John 15:8: “My Father is glorified by this, that you bear much fruit, and so prove to be My disciples.” As we saw in our last study, the purpose for which God saved us is that we would bear much fruit. The point of planting a vineyard is not to grow pretty leaves, but to grow fruit. While God has given each of us different gifts, we are to use those gifts to bear fruit for His kingdom.

I’m not much of a gardener or botanist, but I can identify some types of trees. We were driving in Phoenix recently and I saw a tree loaded with round orange things and I concluded, “That’s an orange tree!” I’ve seen trees with round red things on them and I correctly concluded, “Those are apple trees!” You say, “Well, duh! Anyone can identify a tree by its fruit.” Yes. As I recall, Jesus said something like that (Matt. 7:20; Luke 6:44). It’s true, but it’s also kind of convicting! Someone should be able to look at your life and say, “Aha! That’s a Christian!” They should know by our fruit that we follow Jesus.

Since God saved us so that we would be fruitful for His purposes, it’s important to know what fruit is. Generally, fruit is Christlikeness produced in us as we rely on the Holy Spirit. Just as an orange tree bears oranges, not thistles, so a Christian produces Christlikeness. At the root of this is not just going to church or serving in the church or being a moral or religious person, but having Christ dwell in you through the new birth. If you haven’t trusted in Christ to save you from your sins, you can’t bear fruit in your life that glorifies Him.

I trust that you know: the chief end of man is that we glorify God and enjoy Him forever. Jesus says that we will glorify God when we bear much fruit. As others see what God produces in and through us as we live closely with the Lord Jesus, they will get a glimpse of what He is like. More specifically, when people see the fruit of the Holy Spirit, “love, joy, peace, patience, kindness, goodness, faithfulness, gentleness, and self-control,” in us (Gal. 5:22-23), God will be glorified.

To bear fruit that glorifies God, it’s important to keep two things in mind: First, check your motives. Why do you want to bear fruit? It’s easy to fall into the trap of serving the Lord so that others will say nice things to you and about you. If you feel hurt when people don’t give you enough praise, it probably indicates that you were not serving for God’s glory, but for your own glory. Or, if you want to build an impressive ministry so that others will say, “What a great man of God!” your motives are wrong, because you’re seeking your own glory, not God’s glory.

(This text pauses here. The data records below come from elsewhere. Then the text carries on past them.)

Lemma try_links_found u scan t0 ls : scan_spec u scan ->
  Forall (fun p => p.2 ∈ Links sc /\ joins p.2 t0 p.1.2) ls ->
  forall k0 s0 s ts u0 s' k, found s0 s t0 k0 ts u0 -> ts <> [] -> ready s -> (undone (flags s) <= u)%nat ->
    try_links sc scan ls k0 s = Some (s', k) -> fits s' -> exists used, found s0 s' t0 k ts used.
Proof using Hsc.
  intros Hscan Hls. induction Hls as [|[[i t] l] ls [Hl Hj] Hls IH]; intros k0 s0 s ts u0 s' k F Hne Hr Hu; cbn [try_links].
  { intros [= <- <-] _. by exists u0. }
  cbn in Hl, Hj. destruct (f_from _ _ _ _ _ _ F) as (new & Efr & Hal & Hul).
  assert (ts ++ new <> []) as Hne' by (by destruct ts).
  assert (t < length (Tables sc))%nat as Ht.
  { destruct (schema_facts sc Hsc) as (_ & H & _). destruct (H l Hl) as (? & ? & _). destruct Hj as [[_ <-]|[<- _]]; done. }
  destruct (Hscan t (Some i) s Hr Hu) as ((s1 & k1 & E1 & Hr1 & Hu1 & Hg1) & Hfound). rewrite E1. cbn [mbind option_bind].
  specialize (Hfound (ts ++ new) s1 k1 Ht Efr Hal Hne' E1).
  assert (Forall (fun p => p.2 ∈ Links sc) ls) as Hls' by (eapply Forall_impl; [exact Hls|]; intros p Hp; apply Hp).
  pose proof (try_links_total scan ls Hls' u (fun t link s Hr Hu => proj1 (Hscan t link s Hr Hu))) as Htot.
  destruct (k1 =? 0) eqn:Ek1.
  - apply Z.eqb_eq in Ek1 as ->. intros E Hf. destruct (Htot k0 s1 Hr1 ltac:(lia)) as (s'' & k'' & E'' & _ & _ & Hg).
    rewrite E'' in E. injection E as -> ->. destruct Hfound as [u1 F1]; [by eapply fits_grows|].
    assert (found s0 s1 t0 k0 ts (u0 ++ u1)) as F01.
    { eapply found_trans; [exact F|exact Efr|exact Hul| |done]. eapply found_nothing; [exact F1|apply F]. }
    eapply IH; [exact F01|done|done|lia|exact E''|done].
  - pose proof (text_use_link l Hl s1) as Hul1. destruct (use_link sc l s1) as [s2 r] eqn:E2. destruct Hul1 as (Hfl & Hnf & Hg2 & Hfit).
    assert (ready s2) as Hr2 by (unfold ready; by rewrite Hfl).
    intros E Hf. assert (fits s2) as Hf2.
    { destruct r as [c|]; [by injection E as -> _|]. destruct (nToFind s2 <=? 0); [by injection E as -> _|].
      destruct (Htot 1 s2 Hr2) as (s'' & k'' & E'' & _ & _ & Hg); [rewrite Hfl; lia|]. rewrite E'' in E. injection E as -> ->.
      by eapply fits_grows. }
    rewrite (Hfit Hf2) in E, E2. destruct Hfound as [u1 F1]; [by eapply fits_grows|].
    assert (k1 = 1) as ->. { destruct (f_code _ _ _ _ _ _ F1) as [->| ->]; [done|done]. }
    destruct (f_from _ _ _ _ _ _ F1) as (n1 & Efr1 & Hal1 & Hul1).
    destruct (found_link s s1 t0 t 1 (ts ++ new) u1 l n1 F1 Hl Hj Hne') as (s2' & n2 & E2' & _ & F2 & _);
      [by rewrite E2|done|done|done|]. rewrite E2 in E2'. injection E2' as <-.
    assert (found s0 s2 t0 1 ts (u0 ++ u1 ++ [l])) as F02 by (by eapply found_trans).
    destruct (nToFind s2 <=? 0); [injection E as <- <-; by eexists|].
    eapply IH; [exact F02|done|done|rewrite Hfl; lia|exact E|done].
Qed.

Lemma links_of_joins table link : Forall (fun p => p.2 ∈ Links sc /\ joins p.2 table p.1.2) (links_of sc table link).
Proof. apply Forall_forall. intros [[i t] l] H. by apply links_of_link in H. Qed.

(** A table is marked: found if the query needs it. *)
Lemma found_mark s t z n ts :
  (t < length (flags s))%nat -> z <> 1 -> fromSQL s = from_of ts -> Forall (fun b => b ∈ aliases sc) ts ->
  n = nToFind s - (if flag s t =? 1 then 1 else 0) ->
  found s (set_toFind n (set_flag t z s)) t (if flag s t =? 1 then 1 else 0) ts [].
Proof.
  intros Ht Hz Hs Ha ->. assert (forall x, flag (set_toFind (nToFind s - (if flag s t =? 1 then 1 else 0)) (set_flag t z s)) x =
    if decide (x = t) then z else flag s x) as Hfl by (intros x; by apply (flag_set s t z x)).
  split; try done.
  - exists []. rewrite app_nil_r. by split_and!.
  - intros x H1. rewrite Hfl. case_decide as E; [subst; intros _; apply rtc_refl|done].
  - intros x H1. rewrite Hfl. by case_decide.
  - destruct (flag s t =? 1) eqn:E; [done|]. intros _. split; [done|]. intros x H1. rewrite Hfl. case_decide as Ex; [|done].
    subst. by rewrite H1 in E.
  - destruct (flag s t =? 1); tauto.
  - cbn [nToFind set_toFind]. change (needed (set_toFind _ (set_flag t z s))) with (needed (set_flag t z s)).
    rewrite needed_set by done. lia.
Qed.

(** A table that is done without being found. *)
Lemma found_done s t ts :
  (t < length (flags s))%nat -> flag s t <> 1 -> fromSQL s = from_of ts -> Forall (fun b => b ∈ aliases sc) ts ->
  found s (set_flag t 3 s) t 0 ts [].
Proof.
  intros Ht Hz Hs Ha. pose proof (found_mark s t 3 (nToFind s) ts Ht ltac:(done) Hs Ha) as F.
  rewrite (proj2 (Z.eqb_neq _ _) Hz) in F. specialize (F ltac:(lia)). by destruct s.
Qed.

Lemma undone_pos fl t z : fl !! t = Some z -> z <> 3 -> (0 < undone fl)%nat.
Proof.
  intros H Hz. unfold undone. destruct (List.filter _ fl) eqn:E; [|simpl; lia]. exfalso. assert (In z []) as []. rewrite <- E.
  apply filter_In. split; [apply list_elem_of_In; by apply list_elem_of_lookup_2 in H|]. by apply negb_true_iff, Z.eqb_neq.
Qed.

(** The links of a table that is not done. *)
Lemma scan_rest fuel u t link s0 s ts k0 s' k : (forall u, (u < fuel)%nat -> scan_spec u (tScan sc fuel)) ->
  (u < S fuel)%nat -> ready s -> (undone (flags s) <= u)%nat -> (t < length (flags s))%nat -> flag s t <> 1 -> flag s t <> 3 ->
  fromSQL s = from_of ts -> Forall (fun b => b ∈ aliases sc) ts -> ts <> [] -> found s0 s t k0 ts [] ->
  (if cycler (table_at sc t) =? 1 then Some (s, k0) else try_links sc (tScan sc fuel) (links_of sc t link) k0 (set_flag t 3 s)) = Some (s', k) ->
  fits s' -> exists used, found s0 s' t k ts used.
Proof using Hsc.
  intros IH Hu Hr Hus Ht H1 H3 Hs Ha Hne F. destruct (cycler _ =? 1); [intros [= <- <-] _; by eexists|]. intros E Hf.
  destruct (lookup_lt_is_Some_2 _ _ Ht) as [z Hz]. unfold flag in H1, H3. rewrite Hz in H1, H3. cbn in H1, H3.
  pose proof (undone_pos _ _ _ Hz H3) as Hpos.
  apply (try_links_found (pred (undone (flags s))) (tScan sc fuel) t (links_of sc t link)) with (k0 := k0) (s := set_flag t 3 s) (u0 := []); try done.
  - apply IH. lia.
  - apply links_of_joins.
  - eapply (found_trans s0 s _ t k0 k0 ts [] [] []); [exact F|by rewrite app_nil_r|constructor| |done].
    rewrite app_nil_r. eapply found_nothing; [|apply F]. apply found_done; try done. unfold flag. by rewrite Hz.
  - unfold ready. cbn. by rewrite length_insert.
  - change (flags (set_flag t 3 s)) with (<[t := 3]> (flags s)). rewrite (undone_set _ t z) by done. by rewrite decide_True.
Qed.

Lemma tScan_spec fuel : forall u, (u < fuel)%nat -> scan_spec u (tScan sc fuel).
Proof using Hsc.
  induction fuel as [|fuel IH]; intros u Hu t link s Hr Hus; [lia|]. split; [apply tScan_total; [done|lia]|].
  intros ts s' k Ht Efr Hal Hne. cbn [tScan]. destruct (schema_facts sc Hsc) as (Hmax & _).
  rewrite (proj2 (Nat.leb_gt _ _)) by lia. assert (t < length (flags s))%nat as Htl by (rewrite Hr; lia).
  destruct (flag s t =? 1) eqn:E1.
  - cbv zeta. pose proof (found_mark s t 2 (nToFind s - 1) ts Htl ltac:(done) Efr Hal) as F. rewrite E1 in F. specialize (F eq_refl).
    change (nToFind (set_flag t 2 s)) with (nToFind s). destruct (_ <=? 0); [intros [= <- <-] _; by eexists|].
    set (s1 := set_toFind _ _) in *. assert (flag s1 t = 2) as H2 by (etrans; [exact (flag_set s t 2 t Htl)|by rewrite decide_True]).
    apply scan_rest with (u := u); try done.
    + unfold ready. cbn. by rewrite length_insert.
    + destruct (lookup_lt_is_Some_2 _ _ Htl) as [z Hz]. unfold flag in E1. rewrite Hz in E1. apply Z.eqb_eq in E1. cbn in E1. subst z.
      change (flags s1) with (<[t := 2]> (flags s)). rewrite (undone_set _ t 1) by done. by rewrite decide_False.
    + cbn. by rewrite length_insert.
    + by rewrite H2.
    + by rewrite H2.
  - apply Z.eqb_neq in E1. destruct (flag s t =? 0) eqn:E0; cbn [negb].
    + apply Z.eqb_eq in E0. apply scan_rest with (u := u); try done; [by rewrite E0|]. apply found_refl; [done|done|by left].
    + intros [= <- <-] _. exists []. apply found_refl; [done|done|by left].
Qed.
End soundness.

(** ** The catalog *)

Definition icat : schema := Eval vm_compute in icatGeneralQuerySetup.

Lemma icat_setup : icatGeneralQuerySetup = icat.
Proof. vm_compute. reflexivity. Qed.

Lemma icat_ok : schema_ok icat = true.
Proof. rewrite <- icat_setup. exact icat_schema_ok. Qed.

(** The links of the catalog have no cycle: at most one chain of links, up to the cyclers,
    joins two tables. *)
Lemma icat_acyclic : findCycles icat 0 = Some 0.
Proof. vm_compute. reflexivity. Qed.

Lemma undone_le fl : (undone fl <= length fl)%nat.
Proof. unfold undone. induction fl as [|z fl IH]; [done|]. cbn [List.filter length]. destruct (negb _); cbn [length]; lia. Qed.

(** The search for the links of a query always ends, on any tables whose links join
    tables, whatever the query needs. *)
Theorem tScan_terminates sc t link s :
  schema_ok sc = true -> length (flags s) = MAX_LINKS_TABLES_OR_COLUMNS -> exists s' k, tScan sc scan_fuel t link s = Some (s', k).
Proof.
  intros Hsc Hr. destruct (tScan_total sc Hsc scan_fuel t link s Hr) as (s' & k & E & _).
  - pose proof (undone_le (flags s)). unfold scan_fuel. lia.
  - by exists s', k.
Qed.

Lemma needed_none s x : needed s = 0 -> flag s x <> 1.
Proof.
  unfold needed, flag. intros H Hx. destruct (flags s !! x) as [z|] eqn:E; [|done]. cbn in Hx. subst z.
  assert (In 1 (List.filter (Z.eqb 1) (flags s))) as Hin by (apply filter_In; split; [apply list_elem_of_In; by apply list_elem_of_lookup_2 in E|done]).
  destruct (List.filter _ _); [done|]. cbn in H. lia.
Qed.

(** A chain of links ends in a table of one of them. *)
Lemma joined_listed sc ts used x y :
  Forall (fun l => listed sc ts (table1 l) /\ listed sc ts (table2 l)) used -> joined used x y -> x <> y -> listed sc ts y.
Proof.
  intros Hl H. apply rtc_inv_r in H as [->|(z & _ & l & Hin & Hj)]; [done|]. intros _.
  rewrite Forall_forall in Hl. destruct (Hl l Hin) as [H1 H2]. by destruct Hj as [[_ <-]|[<- _]].
Qed.

(** When every table is found, links that join them all have been used. *)
Lemma scan_joins sc start s s' ts : schema_ok sc = true ->
  length (flags s) = MAX_LINKS_TABLES_OR_COLUMNS -> nToFind s = needed s -> (start < length (Tables sc))%nat ->
  fromSQL s = from_of ts -> ts <> [] -> Forall (fun b => b ∈ aliases sc) ts ->
  tScan sc scan_fuel start None s = Some (s', 1) -> nToFind s' = 0 -> fits s' ->
  exists used new,
    Forall (fun l => l ∈ Links sc) used /\ whereSQL s' = join_all (whereSQL s) used /\ fromSQL s' = from_of (ts ++ new) /\
    Forall (fun b => b ∈ aliases sc) (ts ++ new) /\
    forall x, flag s x = 1 -> joined used start x /\
      (x <> start -> tableAlias (table_at sc x) ∈ aliases sc /\ listed sc (ts ++ new) x).
Proof.
  intros Hok Hr Hn Ht Hs Hne Ha E Hn' Hf. pose proof (undone_le (flags s)) as Hu.
  destruct (tScan_spec sc Hok scan_fuel MAX_LINKS_TABLES_OR_COLUMNS ltac:(unfold scan_fuel; lia) start None s Hr ltac:(lia)) as [_ H].
  destruct (H ts s' 1 Ht Hs Ha Hne E Hf) as [used F]. destruct (f_from _ _ _ _ _ _ _ F) as (new & Hfr & Hal & Hl).
  exists used, new. split_and!; [apply F|apply F|done|done|]. intros x Hx.
  assert (joined used start x) as Hj.
  { apply (f_joined _ _ _ _ _ _ _ F); [done|]. apply needed_none. pose proof (f_count _ _ _ _ _ _ _ F). lia. }
  split; [done|]. intros Hxs. split; [|exact (joined_listed sc _ _ _ _ Hl Hj (not_eq_sym Hxs))].
  apply table_alias. apply rtc_inv_r in Hj as [Hj|(z & _ & l & Hin & Hj)]; [congruence|].
  pose proof (f_links _ _ _ _ _ _ _ F) as Hlk. rewrite Forall_forall in Hlk.
  destruct (schema_facts sc Hok) as (_ & Hsf & _). destruct (Hsf l (Hlk l Hin)) as (? & ? & _). by destruct Hj as [[_ <-]|[<- _]].
Qed.

(** When the search ends with every table found, and the clauses have not run into the
    size of their buffers, the conditions it has added join all the tables the query needs
    to each other, and [from] has every table that a condition was added for, save a table
    of the list [mistaken] whose longer namesake is there. *)
Theorem tables_joined start s s' ts :
  length (flags s) = MAX_LINKS_TABLES_OR_COLUMNS -> nToFind s = needed s -> (start < length (Tables icat))%nat ->
  fromSQL s = from_of ts -> ts <> [] -> Forall (fun b => b ∈ aliases icat) ts ->
  tScan icat scan_fuel start None s = Some (s', 1) -> nToFind s' = 0 -> fits s' ->
  exists used new,
    Forall (fun l => l ∈ Links icat) used /\ whereSQL s' = join_all (whereSQL s) used /\ fromSQL s' = from_of (ts ++ new) /\
    forall x, flag s x = 1 -> joined used start x /\
      (x <> start -> exists b, b ∈ ts ++ new /\ (b = tableAlias (table_at icat x) \/ (tableAlias (table_at icat x), b) ∈ mistaken)).
Proof.
  intros Hr Hn Ht Hs Hne Ha E Hn' Hf.
  destruct (scan_joins icat start s s' ts icat_ok Hr Hn Ht Hs Hne Ha E Hn' Hf) as (used & new & H1 & H2 & H3 & Hal & Hx).
  exists used, new. split; [exact H1|]. split; [exact H2|]. split; [exact H3|]. intros x Hx1. destruct (Hx x Hx1) as [Hj Hl].
  split; [exact Hj|]. intros Hxs. destruct (Hl Hxs) as [Hxa Hm]. unfold listed in Hm. apply existsb_exists in Hm as (b & Hb%list_elem_of_In & Hm).
  exists b. split; [exact Hb|]. rewrite Forall_forall in Hal. specialize (Hal b Hb).
  rewrite <- icat_setup in Hxa, Hal, Hm |- *. apply (icat_mistaken _ _ Hxa Hal) in Hm as [Hm|Hm]; [left; symmetry; exact Hm|right; exact Hm].
Qed.

(** The state of a query that needs some tables and selects columns of the first. *)
Definition query_state (needs : list nat) : sql :=
  Sql (foldr (fun t f => <[t := 1]> f) (replicate MAX_LINKS_TABLES_OR_COLUMNS 0) needs) (Z.of_nat (length needs))
    (from_of match needs with t :: _ => [tableAlias (table_at icat t)] | [] => [] end) (lit "where ").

Second, check your source of power. If you’re serving the Lord in your own strength and just asking Him for a little help now and then, you’re not serving in His power. Serving in His power doesn’t mean that you don’t work hard, but rather that you work hard as you rely on God’s power. Paul put it (Col. 1:29), “For this purpose also I labor, striving according to His power, which mightily works within me.” If you feel burned out, chances are you were serving in your power, not in God’s power.

But there’s a benefit when you glorify God by bearing fruit: Jesus says (John 15:8b) that you “so prove to be My disciples.” J. C. Ryle applies it (Expository Thoughts on the Gospels [Baker], p. 105), “Fruitfulness in Christian practice will not only bring glory to God, but will supply the best evidence to our own hearts that we are real disciples of Christ.” He means, when you see God work through you and you realize that the results are not because of your cleverness or hard work, but rather, because God worked through you, it assures your heart that you are a true disciple of Jesus Christ.

Thus, to grow closer to Christ, abide in Him and in His word, asking and receiving from Him through prayer. Live to glorify the Father by bearing much fruit.

3. To grow closer to Christ, abide in His love (John 15:9).

John 15:9: “Just as the Father has loved Me, I have also loved you; abide in My love.” What a staggering statement! Just as the Father has perfectly loved the Son throughout all eternity, never wavering in His love, so Jesus loves His people! That’s the greatest motive for why we should want to grow closer to Christ: He loves us with infinite, inexhaustible love! As the hymn puts it, “O, the deep, deep, love of Jesus!” Or as Paul puts it (Gal. 2:20), “I have been crucified with Christ; and it is no longer I who live, but Christ lives in me; and the life which I now live in the flesh I live by faith in the Son of God, who loved me and gave Himself up for me.”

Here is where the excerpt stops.